__WHAT YOU SHOULD DO__. Look through the records below for the line with "then Z.max 1" and the line with "exists s, getPageNumbers c t", then return those lines and all lines between, exactly.

__GIVEN RECORDS__.
(** * Fund Performance Analysis System: a shallow embedding of the front end
    and of the metrics pipeline, with the properties of its specification.

    The TypeScript components are embedded as pure functions over the data
    they receive: page numbers and fund ids as [Z], strings as [string],
    JavaScript values as a small tagged union, a rendered React tree as the
    record of the strings it shows.  The Python back end (metrics engine,
    IRR routine, table classifier) is embedded over exact rationals. *)

From Stdlib Require Import ZArith QArith Qabs Qround List String Ascii Bool Lia.
From stdpp Require Import base numbers list strings sets.

Local Open Scope Z_scope.

(** ** components/Pagination.tsx *)
Module Pagination.

(** [maxVisiblePages] of [getPageNumbers]. *)
Definition maxVisiblePages : Z := 5.

(** [getPageNumbers]: the window of page buttons.  [Math.floor(5 / 2)] is
    [5 / 2] on [Z]; the [for] loop pushes [startPage .. endPage], which is
    [seqZ startPage (endPage - startPage + 1)] (empty when the length is
    not positive, as the loop is). *)
Definition getPageNumbers (currentPage totalPages : Z) : list Z :=
  let startPage := Z.max 1 (currentPage - maxVisiblePages / 2) in
  let endPage := Z.min totalPages (startPage + maxVisiblePages - 1) in
  let startPage :=
    if endPage - startPage + 1 <? maxVisiblePages
    then Z.max 1 (endPage - maxVisiblePages + 1)
    else startPage in
  seqZ startPage (endPage - startPage + 1).

(** [handlePageChange]: the calls made to the [onPageChange] callback, in
    order. *)
Definition handlePageChange (totalPages page : Z) : list Z :=
  if (1 <=? page) && (page <=? totalPages) then [page] else [].

Example getPageNumbers_first : getPageNumbers 1 10 = [1; 2; 3; 4; 5].
Proof. reflexivity. Qed.

Example getPageNumbers_last : getPageNumbers 10 10 = [6; 7; 8; 9; 10].
Proof. reflexivity. Qed.

Example getPageNumbers_short : getPageNumbers 2 3 = [1; 2; 3].
Proof. reflexivity. Qed.

(** The window is [seqZ s len] for an explicit start and length. *)
Lemma getPageNumbers_window (c t : Z) :
  1 <= c <= t ->
  exists s, getPageNumbers c t = seqZ s (Z.min 5 t)
            /\ 1 <= s /\ s <= c /\ c < s + Z.min 5 t /\ s + Z.min 5 t - 1 <= t.
Proof.
  intros Hc. unfold getPageNumbers, maxVisiblePages.
  change (5 / 2) with 2.
  destruct (Z.ltb_spec (Z.min t (Z.max 1 (c - 2) + 5 - 1) - Z.max 1 (c - 2) + 1) 5) as [Hlt | Hge].
  - exists (Z.max 1 (Z.min t (Z.max 1 (c - 2) + 5 - 1) - 5 + 1)).
    split; [f_equal; lia | lia].
  - exists (Z.max 1 (c - 2)).
    split; [f_equal; lia | lia].
Qed.

(** C8. For [1 <= currentPage <= totalPages], [getPageNumbers] is a run of
    consecutive integers of length [min 5 totalPages], all within
    [1 .. totalPages], containing [currentPage]; and [handlePageChange]
    calls [onPageChange page] (once) exactly when [1 <= page <= totalPages],
    and makes no call otherwise. *)
Theorem pagination_window_and_guard (currentPage totalPages : Z) :
  1 <= currentPage <= totalPages ->
  (exists s, getPageNumbers currentPage totalPages = seqZ s (Z.min 5 totalPages))
  /\ length (getPageNumbers currentPage totalPages) = Z.to_nat (Z.min 5 totalPages)
  /\ Forall (fun p => 1 <= p <= totalPages) (getPageNumbers currentPage totalPages)
  /\ currentPage ∈ getPageNumbers currentPage totalPages
  /\ (forall page, handlePageChange totalPages page = [page] <-> 1 <= page <= totalPages)
  /\ (forall page, handlePageChange totalPages page = [] <-> ~ (1 <= page <= totalPages)).
Proof.
  intros Hc.
  destruct (getPageNumbers_window currentPage totalPages Hc) as (s & Hs & H1 & H2 & H3 & H4).
  rewrite Hs. split_and!.
  - by exists s.
  - apply length_seqZ.
  - apply Forall_forall. intros p Hp%elem_of_seqZ. lia.
  - apply elem_of_seqZ. lia.
  - intros page. unfold handlePageChange.
    destruct (Z.leb_spec 1 page), (Z.leb_spec page totalPages); simpl;
      (split; [intros; try discriminate; lia | intros; try reflexivity; lia]).
  - intros page. unfold handlePageChange.
    destruct (Z.leb_spec 1 page), (Z.leb_spec page totalPages); simpl;
      (split; [intros; try discriminate; lia | intros; try reflexivity; lia]).
Qed.

Lemma pagination_window_and_guard_witness :
  getPageNumbers 7 9 = [5; 6; 7; 8; 9]
  /\ handlePageChange 9 9 = [9] /\ handlePageChange 9 10 = [].
Proof.
  destruct (pagination_window_and_guard 7 9 ltac:(lia)) as (_ & _ & _ & _ & Hy & Hn).
  split; [reflexivity |].
  split; [apply Hy; lia | apply Hn; lia].
Defined.

(** *** The rest of the pager *)

(** The window in closed form, whatever the arguments. *)
Lemma getPageNumbers_closed (c t : Z) :
  getPageNumbers c t = seqZ (Z.max 1 (Z.min (c - 2) (t - 4))) (Z.min 5 t).
Proof.
  unfold getPageNumbers, maxVisiblePages. change (5 / 2) with 2.
  destruct (Z.le_gt_cases t 0) as [Ht | Ht].
  - rewrite !seqZ_nil; [done | lia |].
    destruct (Z.ltb_spec (Z.min t (Z.max 1 (c - 2) + 5 - 1) - Z.max 1 (c - 2) + 1) 5); lia.
  - destruct (Z.ltb_spec (Z.min t (Z.max 1 (c - 2) + 5 - 1) - Z.max 1 (c - 2) + 1) 5);
      f_equal; lia.
Qed.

__EXERCISE OUTPUT__.
    then Z.max 1 (endPage - maxVisiblePages + 1)
    else startPage in
  seqZ startPage (endPage - startPage + 1).

(** [handlePageChange]: the calls made to the [onPageChange] callback, in
    order. *)
Definition handlePageChange (totalPages page : Z) : list Z :=
  if (1 <=? page) && (page <=? totalPages) then [page] else [].

Example getPageNumbers_first : getPageNumbers 1 10 = [1; 2; 3; 4; 5].
Proof. reflexivity. Qed.

Example getPageNumbers_last : getPageNumbers 10 10 = [6; 7; 8; 9; 10].
Proof. reflexivity. Qed.

Example getPageNumbers_short : getPageNumbers 2 3 = [1; 2; 3].
Proof. reflexivity. Qed.

(** The window is [seqZ s len] for an explicit start and length. *)
Lemma getPageNumbers_window (c t : Z) :
  1 <= c <= t ->
  exists s, getPageNumbers c t = seqZ s (Z.min 5 t)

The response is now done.